# [Compilacion] Perfil no-multilib

## Pablo S. Barrera

Buenas

Estoy compilando un Gentoo 10.0 en un Amd64. Al momento de elegir perfiles me anime por el no-multilib, dado que hace tiempo esto esta funcionando e imagine no tendria problemas.

Tengo 3 consultas:

1) Voy a tener problemas con alguna aplicacion? Drivers Nvidia? Algun programa importante de KDE?

2) En caso de que quiera volver a un perfil multilib recompilo todo y san se acabo no?

3) Al compilar kde-meta me empezo a pedir USEs, me decia algo asi como que no encontraba ebuilds para X aplicacion y me pedia la agregue, me obligo a agregar el use PNG cosa que queria hacer de todos modos pero asi me pidio muchisimos, incluso hoy no lo compile.

Acepto sugerencias. Creo el punto 3 algo tiene que ver porque esto jamás me paso.

Gracias de antemano camaradas.

----------

## i92guboj

 *Pablo S. Barrera wrote:*   

> Buenas
> 
> Estoy compilando un Gentoo 10.0 en un Amd64. Al momento de elegir perfiles me anime por el no-multilib, dado que hace tiempo esto esta funcionando e imagine no tendria problemas.
> 
> Tengo 3 consultas:
> ...

 

En perfiles multilib los drivers se instalan para x86 y x86_64, en el permil no-multilib los drivers se instalan solo para 64 bits, en cualquier caso el único "problema" que vas a tener es la imposibilidad de ejecutar aplicaciones de 32 bits.

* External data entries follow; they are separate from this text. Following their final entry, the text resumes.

(* ===== verification/CodexThreads.v ===== *)
(** The threads of the coordinated refresh, from their first request to their
    answer, and what holds in every interleaving of them. *)

From S2P Require Import Prelude Result Prog Txn CodexDb CodexAuthz CodexRefresh CodexSys CodexInv CodexSteps CodexSafe.

Local Open Scope Z_scope.

Module CodexThreads.
Import CodexDb CodexAuthz CodexRefresh CodexSys CodexInv CodexSteps CodexSafe.

(** * Authorization *)
(** Every answer of a program satisfies [P], whatever it is told. *)
Fixpoint answers {R A} (P : A → Prop) (p : prog R A) : Prop :=
  match p with Ret a => P a | Vis r k => ∀ x, answers P (k x) end.

Lemma answers_bind {R A B} (M : A → Prop) (P : B → Prop) (p : prog R A) (f : A → prog R B) :
  answers M p → (∀ a, M a → answers P (f a)) → answers P (p ≫= f).
Proof. intros Hp Hf. induction p as [a|X r k IH]; [by apply Hf|]. simpl in *. intros x. by apply IH. Qed.

(** The coordinates handed out are the worker's. *)
Lemma authorize_owner sha256 wkr run cap scope d :
  answers (λ a, a.2 = None → AuthUserID a.1 = WorkerUserID wkr) (authorizeCodexCredentialOp sha256 wkr run cap scope d).
Proof.
  rewrite /authorizeCodexCredentialOp. eapply (answers_bind (λ _, True)).
  { rewrite /codexCredentialPrelude /=. intros [row|[]]; try done. by case_match. }
  assert (∀ row e, answers (λ a, a.2 = None → AuthUserID a.1 = WorkerUserID wkr) (resolve wkr run scope row e)) as Hr.
  { intros row e. rewrite /resolve. case_match; [|done]. by intros [[]|]. }
  intros [row|e] _; [|done]. destruct (match scope with ScopePersistRecovery => _ | _ => _ end); [|apply Hr]. case_match; [apply Hr|done].
Qed.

Si estás seguro de que no vas a necesitar ninguna entonces no hay problema. Mucha gente suele olvidar sin embargo que multilib no es solo para el plugin de flash, sino para toda una variedad de programas, mayormente de código cerrado, pero también algunos como grub o wine, que son abiertos. KDE no debería tener problema alguno en cualquiera de las arquitecturas soportadas.

 *Quote:*   

> 2) En caso de que quiera volver a un perfil multilib recompilo todo y san se acabo no?

 

La única forma oficialmente viable de volver a multilib es reinstalando.

 *Quote:*   

> 3) Al compilar kde-meta me empezo a pedir USEs, me decia algo asi como que no encontraba ebuilds para X aplicacion y me pedia la agregue, me obligo a agregar el use PNG cosa que queria hacer de todos modos pero asi me pidio muchisimos, incluso hoy no lo compile.
> 
> Acepto sugerencias. Creo el punto 3 algo tiene que ver porque esto jamás me paso.
> 
> Gracias de antemano camaradas.

 

Hay determinadas aplicaciones que requieren determinado soporte en tal o cual librería. Eso es normal. Portage tan solo te avisa de lo que necesitas hacer. En el pasado portage no era tan quisquilloso con esto, pero luego te encontrabas con errores de compilación que eran más difíciles de depurar. El primero que me viene a la cabeza era el típico error al compilar fluxbox porque imlib no tenía el use jpeg activado.

----------